When she arrived on scene, she found her mother visibly shaken but unharmed. The building’s residents had gathered at a school across the street where the Red Cross was offering assistance. Preferring to stay with family, Rodriguez and her mother declined their offer of emergency housing and stayed with her sister in Queens.
As for the state of their apartment, their home for the past 40 years, the damage was considerable.
“Nearly everything was destroyed.” Rodriguez recalled.
The next few days would be challenging. Trips to salvage belongings from the apartment and the stress over their uncertain living situation compounded their anxiety. That’s when they were reminded to follow up with the Red Cross.
On her mother’s 80th birthday, a week after the fire, they made the trip to the local Red Cross in Hell's Kitchen and met with their caseworker Lilliam Rivera-Cruz.

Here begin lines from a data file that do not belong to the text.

(** The part of [joinStream] after the revocation check. *)
Definition open_and_join (cfg : relay_config) (op agentSess : nat) (payload : list byte) (g : SignedGrant)
    (sessionID : string) (env : join_env) : proc World unit :=
  do _ <- emit (ROpen op agentSess payload);
  match je_open env with
  | Err e =>
      let r := if errors_Is e ErrTooManyStreams || errors_Is e ErrStreamRefused
               then ReasonLimitStreamsExceeded else ReasonNoAgent in
      do _ <- auditDenied cfg g r "open" env;
      emit (RReset op r)
  | Ok agentStream =>
      do h <- act (fun w =>
        let '(h, l) := Live.Add (g_GrantID g) op agentStream (w_live w) in (h, set_live l w));
      do _ <- audit_proc cfg (StreamOpened (g_UserID g) (g_DeviceID g) (g_ResourceID g) (g_GrantID g) sessionID)
                (je_now env) (je_audit_faults env);
      do _ <- emit (RJoin op agentStream);
      let r := match je_join_err env with None => ReasonOK | Some _ => ReasonShutdown end in
      do _ <- audit_proc cfg (StreamClosed (g_UserID g) (g_DeviceID g) (g_ResourceID g) (g_GrantID g)
                (uwrap 64 (je_stats env).1) (uwrap 64 (je_stats env).2) (je_elapsed env) r)
                (je_now env) (je_audit_faults env);
      modify (fun w => set_live (Live.release h (w_live w)) w)
  end.
(** The name the control plane's certificate is verified against. *)
Definition renew_serverName (current : PeerID) (controlAddr : string) : list Z :=
  if bool_decide (p_ServerName current = "") then hostOf controlAddr else code (p_ServerName current).

Definition postRenew (answer : http_result) : res enrollResponse :=
  match answer with
  | HttpFails => Err (EMsg "request renewal")
  | HttpReply status body =>
      if negb (status =? 200) then
        let msg := match body with Some out => er_Error out | None => "" end in
        Err (EMsg (if bool_decide (msg = "") then "renewal refused: status" else "renewal refused: " +:+ msg))
      else
        match body with
        | None => Err (EMsg "decode renewal response")
        | Some out => if bool_decide (er_Certificate out = "") then Err (EMsg "renewal returned no certificate")
                      else Ok out
        end
  end.

(** The writes of [Renew], in their order: key, certificate, authority, grant
    key. *)
Definition renew_store (dir : string) (keyPEM : list byte) (resp : enrollResponse) : fsM (res PeerID) :=
  do made <- MkdirAll;
  match made with
  | Err e => Ret (Err (EWrap "create state directory" e))
  | Ok _ =>
      do saved <- Save (path_join dir keyFile) keyPEM;
      match saved with
      | Err e => Ret (Err e)
      | Ok _ =>
          store true dir certFile (bytes_of_string (er_Certificate resp)) "write renewed certificate"
          (store (negb (bool_decide (er_CA resp = ""))) dir caFile (bytes_of_string (er_CA resp))
             "write authority certificate"
          (store (negb (bool_decide (er_GrantKey resp = ""))) dir grantKeyFile
             (bytes_of_string (er_GrantKey resp)) "write grant verification key"
          (Load dir)))
      end
  end.
Section Theorems.
Context `{Ed : Ed25519} `{PC : PeerCrypto} (chain_ok : Cert -> list Cert -> bool).
Context (cfg : Config) (id : PeerID) (ans : nat -> answers).
Context (Hrand : Int64N_law (fun conn => an_rand (ans conn))).

(** C15.  No local byte moves before the far end is authenticated: however any
    number of connections interleave, with relay sessions dying and the clock
    moving at any point, a connection is joined to a stream only when the stream
    was opened with bytes that decoded as a grant and, when the operator holds
    the grant key, verified against it; and when the peer of the inner session
    proved, by a certificate that chains to this deployment's authority, to be
    the device the operator asked for.  A grant served from the cache has more
    than the refresh margin left. *)
Theorem forward_authenticated now f ps :
  rtc (pool_step (running chain_ok cfg id ans)) (forwarder_init now, []) (f, ps) ->
  (forall conn sid encoded, EvJoin conn sid encoded ∈ w_log f ->
     (exists t g, checked id t encoded g) /\ an_open (ans conn) = None
     /\ exists leaf rest, an_tls (ans conn) = TlsPeer (leaf :: rest) ALPN /\ chain_ok leaf rest = true
        /\ IdentityOf leaf = Ok (mkIdentity RoleDevice (cf_DeviceID cfg)))
  /\ (forall conn t encoded, EvGrant conn t encoded true ∈ w_log f ->
        exists g, checked id t encoded g /\ grantRefreshMargin < Remaining g t).
Proof.
  intros [_ _ L]%(forwarding_reachable _ _ _ _ Hrand). rewrite Forall_forall in L. split.
  - intros conn sid encoded H. exact (L _ H).
  - intros conn t encoded H. destruct (L _ H) as (g & H1 & H2). eauto.
Qed.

With tremendous compassion and reassurance, Lilliam gave them referrals to a local city agency for housing along with clear instructions on what to do next. She also provided them with a debit card to buy food, clothes and other personal items.
Another item they received was a teddy bear; this was meant as a special gesture for Rodriguez’s mother on her birthday. It was this gift that brought a smile to their faces for the first time since the fire.

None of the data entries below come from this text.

Lemma run_SaveSession `{!SessionCodecLaws C} `{!KeyringLaws K} dir sess m b sealed p :
  session_Marshal sess = Some b -> ascii_session sess = true -> seal b = Ok (sealed, p) ->
  exists m', run (SaveSession dir sess) (mkFS m []) = Some (Ok tt, mkFS m' [])
    /\ stored_session m' dir = Some sess.
Proof.
  intros Hm Ha Hs. unfold SaveSession. rewrite Hm, run_bind. unfold MkdirAll, syscall. rewrite run_act.
  cbn [fs_faults fs_files next_call]. rewrite run_bind, (run_Save _ _ _ _ _ Hs). eexists. split; [reflexivity|].
  unfold stored_session. rewrite lookup_insert_eq, (seal_unseal _ _ _ Hs). by apply (session_roundtrip _ _ Hm).
Qed.
End Lemmas.

Section Theorems.
Context `{K : Keyring} `{C : SessionCodec}.

(** Reusing a stored session, whichever calls of the file system fail: a
    usable stored session is returned without a request and without touching a
    file; what is returned is always bound to the control plane asked about, so
    a token is never handed to another one; the request made otherwise is a login
    to that control plane, which carries no token; and only the session's own
    file changes, a failure to store it notwithstanding. *)
Theorem EnsureSession_spec dir controlAddr now url_ok answer s :
  exists r q s', run (EnsureSession dir controlAddr now url_ok answer) s = Some ((r, q), s')
  /\ (forall sess, r = Ok sess -> os_ControlAddr sess = controlAddr)
  /\ (q = None \/ q = (Login controlAddr url_ok answer).2)
  /\ (forall x, q = Some x -> sn_addr x = controlAddr /\ sn_token x = None)
  /\ only_session dir (fs_files s) (fs_files s')
  /\ (forall sess, fs_faults s = [] -> stored_session (fs_files s) dir = Some sess ->
        Usable sess controlAddr now = true -> r = Ok sess /\ q = None /\ s' = s).
Proof.
  unfold EnsureSession. rewrite run_bind. destruct (run_LoadSession dir s) as (r0 & s0 & -> & Ef & Hst & Hnf).
  assert (exists r q s', run (ensure_login dir controlAddr url_ok answer) s0 = Some ((r, q), s')
    /\ (forall sess, r = Ok sess -> os_ControlAddr sess = controlAddr)
    /\ q = (Login controlAddr url_ok answer).2 /\ only_session dir (fs_files s) (fs_files s')) as
    (r1 & q1 & s1 & Hr & H1 & H2 & H3).
  { unfold ensure_login. pose proof (Login_Ok controlAddr url_ok answer) as HL.
    destruct (Login controlAddr url_ok answer) as [[sess|e] q]; cbn in HL |- *.
    - rewrite run_bind.
      destruct (alone_sound _ _ _ s0 (fun _ _ _ => eq_refl) (alone_SaveSession dir sess s0)) as [_ Ha].
      destruct (run (SaveSession dir sess) s0) as [[x s1]|] eqn:Er.
      + specialize (Ha _ _ eq_refl). cbn. eexists _, _, _. split_and!; [done|intros ? [= <-]; auto|done|]. by rewrite <- Ef.
      + exfalso. destruct (total_SaveSession dir sess s0) as (? & ? & E). by rewrite E in Er.
    - eexists _, _, _. split_and!; [done|done|done|]. by rewrite Ef. }
  destruct r0 as [sess|e]; [destruct (Usable sess controlAddr now) eqn:Eu|].
  - exists (Ok sess), None, s0. split; [done|]. split; [|split; [by left|split; [done|split; [intros ? _ _; by rewrite Ef|]]]].
    + intros ? [= <-]. unfold Usable in Eu. repeat case_bool_decide; done.
    + intros sess' Hf Hs _. destruct (Hnf Hf) as [-> _]. by rewrite (Hst _ eq_refl) in Hs; injection Hs as ->.
  - exists r1, q1, s1. subst q1. split; [exact Hr|]. split; [exact H1|]. split; [by right|].
    split; [apply Login_sent|]. split; [exact H3|].
    intros sess' Hf Hs Hu. exfalso. rewrite (Hst _ eq_refl) in Hs. injection Hs as ->. congruence.
  - exists r1, q1, s1. subst q1. split; [exact Hr|]. split; [exact H1|]. split; [by right|].
    split; [apply Login_sent|]. split; [exact H3|].
    intros sess' Hf Hs Hu. exfalso. destruct (Hnf Hf) as [_ H]. by specialize (H _ Hs).
Qed.

(** One login serves until the margin: on a disk that works, the session
    that [EnsureSession] opens is the one it returns later, for as long as it is
    usable, without asking again. *)
Theorem EnsureSession_cached `{!KeyringLaws K} `{!SessionCodecLaws C}
    dir controlAddr now url_ok answer m sess q s' b sealed p :
  run (EnsureSession dir controlAddr now url_ok answer) (mkFS m []) = Some ((Ok sess, Some q), s') ->
  session_Marshal sess = Some b -> ascii_session sess = true -> seal b = Ok (sealed, p) ->
  forall later url_ok' answer', Usable sess controlAddr later = true ->
  run (EnsureSession dir controlAddr later url_ok' answer') s' = Some ((Ok sess, None), s').
Proof.
  intros Hr Hm Ha Hs later url_ok' answer' Hu.
  assert (exists m', s' = mkFS m' [] /\ stored_session m' dir = Some sess) as (m' & -> & Hst).
  { revert Hr. unfold EnsureSession. rewrite run_bind.
    destruct (run_LoadSession dir (mkFS m [])) as (r0 & s0 & -> & _ & _ & Hnf). destruct (Hnf eq_refl) as [-> _].
    assert (run (ensure_login dir controlAddr url_ok answer) (mkFS m []) = Some (Ok sess, Some q, s') ->
            exists m', s' = mkFS m' [] /\ stored_session m' dir = Some sess) as Hfresh.
    { unfold ensure_login. destruct (Login _ _ _) as [[x|e] q']; [|done]. rewrite run_bind. intros Hr.
      destruct (total_SaveSession dir x (mkFS m [])) as (u & s1 & E). rewrite E in Hr. injection Hr as -> _ ->.
      destruct (run_SaveSession dir sess m b sealed p Hm Ha Hs) as (m' & E' & Hst).
      rewrite E' in E. injection E as _ <-. eauto. }
    destruct r0 as [sess0|e]; [|exact Hfresh]. destruct (Usable sess0 controlAddr now); [intros [=] | exact Hfresh]. }
  unfold EnsureSession. rewrite run_bind.
  destruct (run_LoadSession dir (mkFS m' [])) as (r0 & s0 & -> & _ & _ & Hnf). destruct (Hnf eq_refl) as [-> H].
  rewrite (H _ Hst), Hu. reflexivity.
Qed.
End Theorems.

Section Logout.
Context `{K : Keyring} `{PC : PeerCrypto} `{C : SessionCodec}.

Lemma run_Load_ok dir m id :
  restart dir m = Ok id -> run (PeerIdentity.Load dir) (mkFS m []) = Some (Ok id, mkFS m []).
Proof.
  unfold restart. intros H. destruct (run (PeerIdentity.Load dir) (mkFS m [])) as [[r [m' fl]]|] eqn:E; [|done].
  subst r. destruct (alone_sound (fun _ => True) _ (PeerIdentity.Load dir) (mkFS m []) Logic.I
    (alone_Load _ dir (mkFS m []) (fun _ => Logic.I))) as [_ HS].
  destruct (HS _ _ E) as [Em _]. cbn in Em. subst m'.
  assert (keeps (fun s => fs_faults s = []) (PeerIdentity.Load dir)) as HK.
  { assert (forall A (f : option nat -> files -> A * files), keeps (fun s => fs_faults s = []) (syscall f)) as HC.
    { intros A f. apply keeps_act. intros s Hs. rewrite Hs. cbn. by destruct (f _ _). }
    unfold PeerIdentity.Load, Keystore.Load, ReadFile. repeat first [apply HC | keeps_step]. }
  pose proof (keeps_run _ _ _ _ _ HK (eq_refl : fs_faults (mkFS m []) = []) E) as Hf. cbn in Hf. by subst fl.
Qed.

(** Logging out, on a disk that works and with an identity that loads: the
    stored token is presented to the control plane named on the command line,
    whichever control plane issued it; and whatever that answers, no session is
    stored afterwards, nothing else has changed, and success is reported only
    when the control plane confirmed. *)
Theorem cmdLogout_spec controlAddr stateDir url_ok answer m id sess :
  restart stateDir m = Ok id -> stored_session m stateDir = Some sess ->
  controlAddr <> "" -> url_ok = true -> os_Token sess <> "" ->
  exists r, run (cmdLogout controlAddr stateDir url_ok answer) (mkFS m [])
    = Some ((r, Some (mkSent controlAddr "/v1/logout" (Some (os_Token sess)))),
            mkFS (delete (path_join stateDir sessionFile) m) [])
  /\ forall n, r = Ok n <-> exists out decoded, answer = ControlReply 200 out decoded /\ decoded = true
                           /\ n = Some (lo_GrantsRevoked out).
Proof.
  intros Hid Hst Hc -> Ht. unfold cmdLogout. rewrite run_bind, (run_Load_ok _ _ _ Hid), run_bind.
  destruct (run_LoadSession stateDir (mkFS m [])) as (r0 & s0 & -> & _ & _ & Hnf).
  destruct (Hnf eq_refl) as [-> HS]. rewrite (HS _ Hst).
  unfold Logout, postControl. rewrite !bool_decide_eq_false_2 by done. cbn [negb].
  assert (run (ClearSession stateDir) (mkFS m []) = Some (Ok tt, mkFS (delete (path_join stateDir sessionFile) m) [])) as HC.
  { unfold ClearSession, Remove, syscall. rewrite run_bind, run_act. cbn [fs_faults fs_files next_call].
    unfold stored_session in Hst. by destruct (m !! path_join stateDir sessionFile) eqn:E. }
  destruct answer as [|status out decoded]; [|destruct (negb decoded && (status =? 200)) eqn:E1;
    [|destruct (Z.eqb_spec status 200) as [->|Hn]; cbn [negb]]]; rewrite run_bind, HC; eexists; (split; [reflexivity|]);
    intros n; (split; [try done|]).
  - by intros (? & ? & ? & _).
  - intros (? & ? & [= -> -> ->] & -> & _). done.
  - intros [= <-]. exists out, decoded. split_and!; [done| |done]. by destruct decoded.
  - by intros (? & ? & [= -> ->] & _ & ->).
  - intros (? & ? & [= -> _ _] & _). done.
Qed.
End Logout.

(** ** Witnesses *)

#[global] Instance session_eq_dec : EqDecision Session.
Proof. solve_decision. Defined.

Definition toy_session : Session := mkSession "tok" "sess_1" "usr_maria" (Unix 1700010000) "control:8443".

(** A codec for one session. *)
Definition toy_codec : SessionCodec := {|
  session_Marshal s := if bool_decide (s = toy_session) then Some (bytes_of_string "S") else None;
  session_Unmarshal b := if bool_decide (b = bytes_of_string "S") then Some toy_session else None;
  ParseRFC3339 s := if bool_decide (s = "2023-11-15T01:00:00Z") then Some (Unix 1700010000) else None
|}.

#[global] Instance toy_codec_laws : SessionCodecLaws toy_codec.
Proof. constructor. intros s b. cbn. case_bool_decide; [|done]. by intros [= <-] _; subst. Qed.

Definition toy_login : control_answer loginReply :=
  ControlReply 200 (mkLoginReply "tok" "sess_1" "usr_maria" "2023-11-15T01:00:00Z" "") true.

Definition toy_ensure (now : time) (s : FS) : option (res Session * option sent * FS) :=
  run (@EnsureSession file_permissions toy_codec "d" "control:8443" now true toy_login) s.

Definition toy_logged_in : files := <["d/session.json" := bytes_of_string "S"]> toy_files.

Seeing her mother clutch the bear, Rodriguez remarked, “Lilliam, is like a family member. The way she conducts herself with caring and love; it really touches us. When she came to my mom, her heart just poured into us, and that’s what you need in a time like this.”
That small teddy bear meant more to the two women than Lilliam could have imagined; it served as a reminder that they were not alone.
Before leaving the Red Cross, Rodriguez spoke of the impact of loosing everything to a fire, “You feel hopeless you don’t know what to do. But today there’s hope.”